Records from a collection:
☆ ☆ ☆ ☆ ☆ ☆ ☆

Lemma co_queue_remove_refines {code mem : Type} (s : state code mem) q l :
  repr q l → l.*2 = co_queue s →
  ∃ victim q' l', remove q = Some (victim, q') ∧ repr q' l' ∧
    l'.*2 = co_queue (co_queue_remove s).2 ∧
    (co_queue_remove s).1 = (l.*2 !! 0) ∧ victim = l.*1 !! 0.
Proof.
  intros Hrepr Hq. destruct l as [|[a c] t].
  - exists None, q, []. unfold remove, co_queue_remove.
    pose proof Hrepr as (Hh & _). simpl in Hh, Hq. rewrite Hh, <- Hq.
    split; [done|]. split; [exact Hrepr|]. by repeat split.
  - destruct (remove_repr q a c t Hrepr) as (q' & Hrem & Hr').
    exists (Some a), q', t. unfold co_queue_remove. simpl in Hq.
    rewrite <- Hq. split; [done|]. split; [exact Hr'|]. by repeat split.
Qed.

End NodesFacts.

(** * The claims *)

Section Claims.
Context {code mem : Type} (fetch : code → mem → mem * instr code).
Implicit Types (H : gmap nat (co code)) (r : co code) (κ : kont code).
Implicit Types (s : state code mem) (cf : config code mem).

Lemma reachable_inv cf : reachable fetch cf → Inv cf ∧ TInv_st (st cf).
Proof.
  intros (m & main & n & Hrun). split.
  - eapply run_inv; [apply init_inv|exact Hrun].
  - pose proof (run_tinv fetch n (init m main) (init_inv m main)
                  (init_tinv m main)) as HT.
    by rewrite Hrun in HT.
Qed.


Lemma elig_at_saved cur r κ s c :
  heap s !! cur = Some r →
  elig_at (heap (saved cur r κ s)) c = elig_at (heap s) c.
Proof.
  intros Hr. unfold elig_at. simpl. rewrite lookup_insert. case_decide; [|done].
  subst c. by rewrite Hr.
Qed.

Lemma run_state_tinv (m : mem) (main : code) n s :
  state_of (run fetch n (init m main)) = Some s → TInv_st s.
Proof.
  intros Hs.
  pose proof (run_tinv fetch n (init m main) (init_inv m main) (init_tinv m main)) as HT.
  destruct (run fetch n (init m main)); simpl in *; by simplify_eq.
Qed.

Lemma calls_length_le T c H n :
  TInv H n T → length (calls c T) ≤ 1.
Proof.
  intros [Hu Hm Hl Hfr]. destruct (decide (c < n)) as [Hlt|Hge].
  - destruct (H !! c) as [r|] eqn:Hc.
    + destruct (Hl c r Hc) as (_ & Hnew & Hold & _).
      destruct (decide (status r = CO_STATUS_NEW ∨ c = 0)) as [Hcase|Hcase].
      * destruct (Hnew Hcase) as [-> _]. simpl. lia.
      * destruct Hold as (f & _ & ->); [tauto|tauto|]. simpl. lia.
    + destruct (Hfr c Hlt Hc) as (f & a & _ & ->). simpl. lia.
  - destruct (Hu c) as (_ & -> & _); [lia|]. simpl. lia.
Qed.

Lemma calls_from_spawn T c H n f a :
  TInv H n T → (f, a) ∈ calls c T → spawns c T = [(Some f, a)].
Proof.
  intros [Hu Hm Hl Hfr] Hin. destruct (decide (c < n)) as [Hlt|Hge].
  - destruct (H !! c) as [r|] eqn:Hc.
    + destruct (Hl c r Hc) as (Hs & Hnew & Hold & _).
      destruct (decide (status r = CO_STATUS_NEW ∨ c = 0)) as [Hcase|Hcase].
      * destruct (Hnew Hcase) as [E _]. rewrite E in Hin. by apply elem_of_nil in Hin.
      * destruct Hold as (f' & Hf' & E); [tauto|tauto|].
        rewrite E in Hin. apply list_elem_of_singleton in Hin. injection Hin as -> ->.
        by rewrite Hs, Hf'.
    + destruct (Hfr c Hlt Hc) as (f' & a' & Hs & E). rewrite E in Hin.
      apply list_elem_of_singleton in Hin. by injection Hin as -> ->.
  - destruct (Hu c) as (_ & E & _); [lia|]. rewrite E in Hin.
    by apply elem_of_nil in Hin.
Qed.

Lemma died_called T c H n :
  TInv H n T → died c T →
  ∃ f a, spawns c T = [(Some f, a)] ∧ calls c T = [(f, a)].
Proof.
  intros [Hu Hm Hl Hfr] Hd. destruct (decide (c < n)) as [Hlt|Hge].
  - destruct (H !! c) as [r|] eqn:Hc.
    + destruct (Hl c r Hc) as (Hs & Hnew & Hold & Hdd).
      destruct (decide (status r = CO_STATUS_NEW ∨ c = 0)) as [Hcase|Hcase].
      * destruct (Hnew Hcase) as [_ Hnd]. by destruct Hnd.
      * destruct Hold as (f & Hf & E); [tauto|tauto|].
        exists f, (arg r). by rewrite Hs, Hf.
    + by apply Hfr.
  - destruct (Hu c) as (_ & _ & Hnd); [lia|]. by destruct Hnd.
Qed.

Lemma new_same_refl H : new_same H H.
Proof. intros x r1 ? ?. by exists r1. Qed.

Lemma new_same_insert H0 H1 c r r' :
  new_same H0 H1 → H1 !! c = Some r →
  (status r' = CO_STATUS_NEW →
   status r = CO_STATUS_NEW ∧ func r' = func r ∧ arg r' = arg r) →
  new_same H0 (<[c := r']> H1).
Proof.
  intros Hns Hc Hr' x r1. rewrite lookup_insert. case_decide; [|by apply Hns].
  intros [= <-] Hnew. subst x. destruct (Hr' Hnew) as (Hn & Hf & Ha).
  destruct (Hns c r Hc Hn) as (r0 & ? & ? & ? & ?). exists r0.
  repeat split; congruence.
Qed.

Lemma co_yield_calls κ s0 s cf' x :
  new_same (heap s0) (heap s) → calls x (trace s) = calls x (trace s0) →
  co_yield κ s = Next cf' →
  calls x (trace (st cf')) ≠ calls x (trace s0) →
  first_run x s0 cf' ∧
  ∃ r f, heap s0 !! x = Some r ∧ func r = Some f ∧
         calls x (trace (st cf')) = (f, arg r) :: calls x (trace s0).
Proof.
  intros Hns Htr Hy Hne.
  destruct (co_yield_cases κ s _ Hy) as (cur & rc & Hcur & Hrc & Hcases); [done|].
  destruct Hcases as [(q & _ & E)|(c & q & cf1 & _ & Hsw & E)]; [done|].
  injection E as <-.
  assert (Hns' : new_same (heap s0) (heap (saved cur rc κ s))).
  { simpl. eapply new_same_insert; [done|done|]. by intros ?. }
  apply switch_to_Next in Hsw as (r1 & Hc & [(? & ? & Est)|(Hnew & f & Hf & Hpc & Est)]);
    rewrite Est in *; simpl in *.
  - congruence.
  - destruct (decide (c = x)) as [->|Hcx]; [|congruence].
    destruct (Hns' x r1 Hc Hnew) as (r0 & Hr0 & Hn0 & Hf0 & Ha0).
    split.
    + exists r0, f. rewrite Ha0, Est. simpl. split; [done|]. split; [done|].
      split; [congruence|]. done.
    + exists r0, f. split; [done|]. split; [congruence|]. by rewrite Ha0, Htr.
Qed.

Lemma step_calls cf cf' x :
  step fetch cf = Next cf' →
  calls x (trace (st cf')) ≠ calls x (trace (st cf)) →
  first_run x (st cf) cf' ∧
  ∃ r f, heap (st cf) !! x = Some r ∧ func r = Some f ∧
         calls x (trace (st cf')) = (f, arg r) :: calls x (trace (st cf)).
Proof.
  destruct cf as [s κ]. unfold step. simpl.
  destruct κ as [b p|b target k|].
  - destruct (fetch p (umem s)) as [m i] eqn:Hfetch.
    destruct i as [|k|h k|nm f a k].
    + destruct b; [done|]. unfold co_exit. simpl.
      destruct (current_co s) as [cur|]; [|done].
      destruct (heap s !! cur) as [r|] eqn:Hr; [|done].
      assert (Hns1 : new_same (heap s) (<[cur := set_status CO_STATUS_DEAD r]> (heap s))).
      { eapply new_same_insert; [apply new_same_refl|done|done]. }
      destruct (waiter r) as [w|].
      * unfold store. simpl.
        destruct (<[cur := set_status CO_STATUS_DEAD r]> (heap s) !! w) as [rw|] eqn:Hrw;
          [|done].
        intros Hy Hne. eapply (co_yield_calls _ s) in Hy; [done| |done|done].
        simpl. eapply new_same_insert; [done|done|done].
      * intros Hy Hne. eapply (co_yield_calls _ s) in Hy; [done|done|done|done].
    + intros Hy Hne. eapply (co_yield_calls _ s) in Hy; [done| |done|done].
      apply new_same_refl.
    + unfold co_wait. simpl. destruct (heap s !! h) as [rt|] eqn:Ht; [|done].
      case_decide as Hlive.
      * unfold store. simpl. rewrite Ht. simpl.
        destruct (current_co s) as [cur|]; [|done].
        destruct (<[h := set_waiter (Some cur) rt]> (heap s) !! cur) as [r1|] eqn:Hr1;
          [|done].
        intros Hy Hne. eapply (co_yield_calls _ s) in Hy; [done| |done|done].
        simpl. eapply new_same_insert; [|done|done].
        eapply new_same_insert; [apply new_same_refl|done|done].
      * unfold resume_wait.
        destruct (reclaim h (set_umem m s)) as [s'| |] eqn:Hrec; [|done|done].
        apply reclaim_ok in Hrec as (? & ? & ? & _ & _ & _ & ->).
        intros [= <-]. simpl. done.
    + unfold co_queue_insert. simpl.
      destruct (co_queue s); intros [= <-]; simpl; done.
  - unfold resume_wait.
    destruct (reclaim target s) as [s'| |] eqn:Hrec; [|done|done].
    apply reclaim_ok in Hrec as (? & ? & ? & _ & _ & _ & ->).
    intros [= <-]. simpl. done.
  - done.
Qed.

Lemma co_yield_not_aborted κ s : co_yield κ s ≠ Aborted.
Proof.
  unfold co_yield, store. destruct (current_co s) as [cur|]; [|done].
  destruct (heap s !! cur) as [r|]; [|done].
  destruct (scan _ _) as [c q|q|]; [|done|done].
  apply (switch_to_not_exit c _ s).
Qed.

(** The record that [co_yield] switches to was RUNNING or NEW when
    the scan met it. *)
Lemma co_yield_selected κ s cf' :
  co_yield κ s = Next cf' →
  ∃ cur r c rc, current_co s = Some cur ∧ heap s !! cur = Some r ∧
    current_co (st cf') = Some c ∧ heap (saved cur r κ s) !! c = Some rc ∧
    (status rc = CO_STATUS_RUNNING ∨ status rc = CO_STATUS_NEW).
Proof.
  intros Hy.
  destruct (co_yield_cases κ s _ Hy) as (cur & r & Hcur & Hr & Hcases); [done|].
  destruct Hcases as [(q & _ & E)|(c & q & cf1 & _ & Hsw & E)]; [done|].
  injection E as <-. exists cur, r, c.
  apply switch_to_Next in Hsw as (rc & Hc & [(? & ? & ->)|(? & f & ? & ? & ->)]);
    exists rc; simpl in *; repeat split; auto.
Qed.

Lemma sched_rel_lookup H H' x r :
  sched_rel H H' → H !! x = Some r →
  ∃ r', H' !! x = Some r' ∧ func r' = func r ∧ arg r' = arg r ∧
        waiter r' = waiter r ∧ context r' = context r ∧
        (status r' = status r ∨
         (status r = CO_STATUS_NEW ∧ status r' = CO_STATUS_RUNNING)).
Proof.
  intros Hrel Hx. specialize (Hrel x). rewrite Hx in Hrel.
  destruct (H' !! x) as [r'|]; [|done]. exists r'.
  destruct Hrel as (? & ? & ? & ? & ? & ?). repeat split; done.
Qed.

Lemma sched_rel_None H H' x : sched_rel H H' → H' !! x = None → H !! x = None.
Proof.
  intros Hrel Hx. specialize (Hrel x). rewrite Hx in Hrel.
  by destruct (H !! x).
Qed.

Lemma co_yield_dom κ s s' c :
  state_of (co_yield κ s) = Some s' → heap s' !! c = None → heap s !! c = None.
Proof.
  intros Hs' Hc. apply co_yield_rel in Hs' as (cur & r & Hcur & Hr & Hrel & _).
  apply (sched_rel_None _ _ _ Hrel) in Hc. simpl in Hc.
  by apply lookup_insert_None in Hc as [? _].
Qed.

Lemma reclaim_split target s pre post rt :
  co_queue s = pre ++ target :: post → target ∉ pre →
  heap s !! target = Some rt →
  reclaim target s =
    Ok (State (delete target (heap s)) (next_addr s) (post ++ pre)
              (current_co s) (umem s) (EvFree target :: trace s)).
Proof.
  intros Hq Hpre Ht. unfold reclaim. simpl. rewrite Hq.
  rewrite find_target_split by done. rewrite decide_True by done.
  by rewrite Ht.
Qed.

☆ ☆ ☆ ☆ ☆ ☆ ☆

**TASK BRIEF**
Each line holding the word "main" must be copied from the data.

**RESULT FOR THIS EXERCISE**
  intros (m & main & n & Hrun). split.
  - pose proof (run_tinv fetch n (init m main) (init_inv m main)
                  (init_tinv m main)) as HT.
Lemma run_state_tinv (m : mem) (main : code) n s :
  state_of (run fetch n (init m main)) = Some s → TInv_st s.
  pose proof (run_tinv fetch n (init m main) (init_inv m main) (init_tinv m main)) as HT.
  destruct (run fetch n (init m main)); simpl in *; by simplify_eq.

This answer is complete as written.